If the regressive water rate was turned right side up, more of these entities would be forced to address their water use AND runoff. They would be more interested in storing and using rain water for their own uses — watering their corporate lawns for instance.

The Green Party have asked that the minimum water rates be adjusted so they mimic Henrico County’s. We realize that it cannot happen overnight, but we would hope that would be the immediate goal or priority. The City sells water to Henrico, Chesterfield, and Hanover counties. I wonder how much runoff is from those counties and how much they are contributing to mitigating the stormwater runoff problem? Why in the world should Richmond residents, who technically own the utility in the first place, pay more in minimum fees than county residents?

How can that be considered fair?

It should be obvious, but if Council and the Mayor are so horrified, why are they in effect raising Richmond’s minimum water and sewer bill even more with this new tax? Again, we already have possibly the most regressive in the country.

The current water structure is not sustainable, but taxing citizens more is not sustainable either.

Burger also points out how water is often wasted in the city, spurred on by Richmond building policies: “Properties without water service are considered vacant. I have a friend who is paying $160/month to have water and gas turned on in a property that’s not being used.” I wonder how many others are doing same, to avoid being put on the building’s “Vacant Property” list (which you can access here)?

Former Mayoral adviser Paul Goldman — more from him here — has also issued a blistering statement that brings up the disturbing political questions surrounding the new, just-announced water tax:

Albert Einstein was way behind Isaac Newton, who had already proven the politics of Richmond in his first law of motion: a body in motion tends to stay in that motion.

When in doubt, raise taxes.

Only this time, instead of all those millions going to a hole in the ground… they are going to another sinkhole.
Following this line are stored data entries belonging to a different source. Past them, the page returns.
(* ===== verification/NameForest.v ===== *)
(** * NameForest: every directory reaches a root

    A transaction is checked only where it touches the graph: the roots, the
    directories whose path may have changed, and the inodes whose references
    did.  That is enough: the checks of the touched directories and of the
    dead ones carry the forest, the edges and the counts of the whole
    namespace across the transaction. *)
From S2P Require Import Prelude Word Bytes DocSet Trigrams LogRecords BTree Runs Dormant Generation LogFrames Projection Overlay OverlayLife NameGraph NameRows NameCheck NameKeys.
#[local] Open Scope ferret_scope.

Section checks.
Context (base : Base) `{Hbase : !NameLaws base}.
Context (p : Projection) (last : u64) (H : list Record_) (Hp : projection_ok p last H) (HH : Forall rec_ok H).

(** ** Touched directories *)

Lemma live_only_spec ids dirs : Forall u32_ok ids -> bs_ok dirs -> exists ds, live_only base p ids dirs = Some ds /\ bs_ok ds /\
  forall d, d ∈ ds <-> d ∈ dirs \/ d ∈ ids /\ live_at base H d = true.
Proof.
  intros Hids. revert dirs. induction Hids as [|id ids Hid _ IH]; intros dirs Hd; cbn [live_only].
  { exists dirs. split; [done|]. split; [done|]. intros d. split; [by left|]. intros [?|[Hn%not_elem_of_nil _]]; done. }
  rewrite (live_in_spec base p last H Hp id Hid). cbn [mbind option_bind]. destruct (live_at base H id) eqn:El.
  - destruct (IH (bs_add dirs id)) as (ds & Hds & Hok & Hin); [by apply bs_add_ok|]. exists ds. split; [exact Hds|]. split; [done|]. intros d. rewrite Hin, elem_of_bs_add, elem_of_cons by done.
    split; [intros [[->|?]|[? ?]]; [by right; split; [left|]|by left|by right; split; [right|]]|intros [?|[[->|?] ?]]; [by left; right|by left; left|by right]].
  - destruct (IH dirs Hd) as (ds & Hds & Hok & Hin). exists ds. split; [exact Hds|]. split; [done|]. intros d. rewrite Hin, elem_of_cons.
    split; [intros [?|[? ?]]; [by left|by right; split; [right|]]|intros [?|[[->|?] ?]]; [by left|congruence|by right]].
Qed.

Lemma named_dirs_spec C dirs : Forall rec_ok C -> bs_ok dirs -> exists ds, named_dirs base p C dirs = Some ds /\ bs_ok ds /\
  (forall d, d ∈ dirs -> d ∈ ds) /\
  (forall id parent child bs revealed, NamePut id parent child bs revealed ∈ C -> parent ∈ ds /\ (kind_at base H child = Some Dir -> child ∈ ds)) /\
  forall d, d ∈ ds -> d ∈ dirs \/ u32_ok d.
Proof.
  intros HC. revert dirs. induction HC as [|r C [_ Hr] _ IH]; intros dirs Hd; cbn [named_dirs].
  { exists dirs. split; [done|]. split; [done|]. split; [done|]. split; [by intros ????? ?%not_elem_of_nil|by left]. }
  destruct r; try (destruct (IH dirs Hd) as (ds & Hds & H1 & H2 & H3 & H4); exists ds; split; [exact Hds|]; split; [done|]; split; [done|]; split;
    [intros i q ch bs rv [?|Hin]%elem_of_cons; [done|by apply (H3 i q ch bs rv)]|done]).
  destruct Hr as [Hpar Hch]. rewrite (kind_in_spec base p last H Hp child Hch). cbn [mbind option_bind]. set (dirs1 := bs_add dirs parent). assert (Hd1 : bs_ok dirs1) by by apply bs_add_ok.
  set (dirs2 := if bool_decide (kind_at base H child = Some Dir) then bs_add dirs1 child else dirs1). assert (Hd2 : bs_ok dirs2) by (unfold dirs2; case_bool_decide; [by apply bs_add_ok|done]).
  assert (Hsub : forall d, d ∈ dirs1 -> d ∈ dirs2) by (intros d Hin; unfold dirs2; case_bool_decide; [apply elem_of_bs_add; [done|by right]|done]).
  destruct (IH dirs2 Hd2) as (ds & Hds & H1 & H2 & H3 & H4). exists ds. split; [exact Hds|]. split; [done|]. split; [|split].
  - intros d Hin. apply H2, Hsub. unfold dirs1. apply elem_of_bs_add; [done|by right].
  - intros i q ch bs rv [[= -> -> -> -> ->]|Hin]%elem_of_cons; [|by apply (H3 i q ch bs rv)]. split.
    + apply H2, Hsub. unfold dirs1. apply elem_of_bs_add; [done|by left].
    + intros Hk. apply H2. unfold dirs2. rewrite bool_decide_true by done. apply elem_of_bs_add; [done|by left].
  - intros d [Hin|?]%H4; [|by right]. assert (Hin1 : d = child \/ d ∈ dirs1) by (unfold dirs2 in Hin; case_bool_decide; [by apply elem_of_bs_add in Hin|by right]).
    destruct Hin1 as [->|Hin1]; [by right|]. unfold dirs1 in Hin1. apply elem_of_bs_add in Hin1 as [->|?]; [by right|by left|done].
Qed.

Lemma dir_row_u32 r id : row_ok r -> dir_row r = Some id -> u32_ok id.
Proof. intros Hr Hd. destruct r as [? [] ? ?| | | | | | | | | | | | | | | |]; try done; by injection Hd as <-. Qed.

Lemma changed_dirs_spec C dirs : Forall rec_ok C -> bs_ok dirs -> exists ds, changed_dirs base p C dirs = Some ds /\ bs_ok ds /\
  (forall d, d ∈ dirs -> d ∈ ds) /\ (forall r d, r ∈ C -> dir_row r = Some d -> live_at base H d = true -> d ∈ ds) /\
  forall d, d ∈ ds -> d ∈ dirs \/ u32_ok d.
Proof.
  intros HC. revert dirs. induction HC as [|r C [Hr _] _ IH]; intros dirs Hd; cbn [changed_dirs].
  { exists dirs. split; [done|]. split; [done|]. split; [done|]. split; [by intros ?? ?%not_elem_of_nil|by left]. }
  destruct (dir_row r) as [id|] eqn:Er.
  2: { destruct (IH dirs Hd) as (ds & Hds & H1 & H2 & H3 & H4). exists ds. split; [exact Hds|]. split; [done|]. split; [done|]. split; [|done].
       intros r' d [->|Hin]%elem_of_cons Hrow Hl; [congruence|by eapply H3]. }
  pose proof (dir_row_u32 r id Hr Er) as Hid. rewrite (live_in_spec base p last H Hp id Hid). cbn [mbind option_bind].
  set (dirs1 := if live_at base H id then bs_add dirs id else dirs). assert (Hd1 : bs_ok dirs1) by (unfold dirs1; destruct (live_at base H id); [by apply bs_add_ok|done]).
  assert (Hsub : forall d, d ∈ dirs -> d ∈ dirs1) by (intros d Hin; unfold dirs1; destruct (live_at base H id); [apply elem_of_bs_add; [done|by right]|done]).
  destruct (IH dirs1 Hd1) as (ds & Hds & H1 & H2 & H3 & H4). exists ds. split; [exact Hds|]. split; [done|]. split; [auto|]. split.
  - intros r' d [->|Hin]%elem_of_cons Hrow Hl; [|by eapply H3]. rewrite Er in Hrow. injection Hrow as <-. apply H2. unfold dirs1. rewrite Hl. apply elem_of_bs_add; [done|by left].
  - intros d [Hin|?]%H4; [|by right]. unfold dirs1 in Hin. destruct (live_at base H id); [apply elem_of_bs_add in Hin as [->|?]; [by right|by left|done]|by left].
Qed.

(** What a transaction's touched directories cover. *)
Record touches (C : list Record_) (old_dirs ds : list u32) : Prop := {
  to_u32 : Forall u32_ok ds;
  to_old d : d ∈ old_dirs -> live_at base H d = true -> d ∈ ds;
  to_put id parent child bs revealed : NamePut id parent child bs revealed ∈ C -> parent ∈ ds /\ (kind_at base H child = Some Dir -> child ∈ ds);
  to_row r d : r ∈ C -> dir_row r = Some d -> live_at base H d = true -> d ∈ ds
}.

Lemma touched_dirs_spec C old_dirs : Forall rec_ok C -> Forall u32_ok old_dirs -> exists ds, touched_dirs base p C old_dirs = Some ds /\ touches C old_dirs ds.
Proof.
  intros HC Hold. unfold touched_dirs. destruct (live_only_spec old_dirs [] Hold) as (d1 & -> & K1 & E1); [constructor|]. cbn [mbind option_bind].
  destruct (named_dirs_spec C d1 HC K1) as (d2 & -> & K2 & S2 & E2 & U2). cbn [mbind option_bind].
  destruct (changed_dirs_spec C d2 HC K2) as (d3 & -> & K3 & S3 & E3 & U3). exists d3. split; [done|]. split.
  - apply Forall_forall. intros d [[Hin|?]%U2|?]%U3; [|done..]. apply E1 in Hin as [Hn%not_elem_of_nil|[Hin _]]; [done|]. rewrite Forall_forall in Hold. by apply Hold.
  - intros d Hin Hl. apply S3, S2, E1. by right.
  - intros id parent child bs rv Hin. destruct (E2 id parent child bs rv Hin) as [? Hc]. split; [by apply S3|]. intros Hk. by apply S3, Hc.
  - done.
Qed.

(** ** Roots *)

Lemma base_roots_kept_spec roots : Forall (fun r => u32_ok r.1) roots -> exists kept, base_roots_kept p roots = Some kept /\
  (forall r, r ∈ kept <-> r ∈ roots /\ newest_row H (row_key ROOT r.1) = None).
Proof.
  induction 1 as [|r roots Hr _ (kept & Hk & IH)]; cbn [base_roots_kept]; [exists []; split; [done|]; intros r; split; [by intros ?%not_elem_of_nil|by intros [?%not_elem_of_nil _]]|].
  rewrite (row_read p last H Hp ROOT r.1) by (try done; apply Nat.ltb_lt; done). cbn [mbind option_bind]. rewrite Hk. cbn [mbind option_bind].
  destruct (newest_row H (row_key ROOT r.1)) eqn:E; eexists; (split; [done|]); intros x; rewrite ?elem_of_cons, IH.
  - split; [intros [? ?]; split; [by right|done]|]. intros [[->|?] ?]; [congruence|done].
  - split; [intros [->|[? ?]]; [by split; [left|]|by split; [right|]]|]. intros [[->|?] ?]; [by left|by right].
Qed.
Despite the Richmond Times-Dispatch story… pointing to the potential of TENS OF MILLIONS in wasteful spending of our city tax dollars… despite the fact that there was extra $500,000 for no-bid contracts that almost got lost in Harry Black’s Black Hole for his favorite venders [these are the ones we know about], MILLIONS in additional fat hidden in the proposed city budget [does the media even bother to check?], another record increase in property taxes, TENS OF MILLIONS… spent on outside lawyers, and consultants, despite these and other things: Richmonders are warned that we will remain underwater unless we have another $15 Million in new water taxes.

Harry Houdini predicted he would come back from the dead, or so the legend says. If he is getting ready to do it, let me humbly suggest Richmond as the place he should reappear. Because his Chinese Water Torture Cell trick doesn’t compare to the magic act in our Capitol City.

According to the City Charter, the city budget - and the requisite utility budgets - had to be proposed by the CAO at a certain date. This new record tax was not included in that budget. It could have been, and indeed, was suppose to be included.

But it wasn’t.

How much is the tax?

Remember how even those who voted for the 1% increase in the food tax said it was a huge increase but would be spent wisely? The new Water Tax would amount to a DOUBLING, a 100% increase in the food tax if it had been proposed back then!

How does the acting CAO justify a last-minute NEW TAX when he admits the city is wasting MILLIONS OF DOLLARS?

If that money can not be managed correctly, why will these new MILLIONS get better management?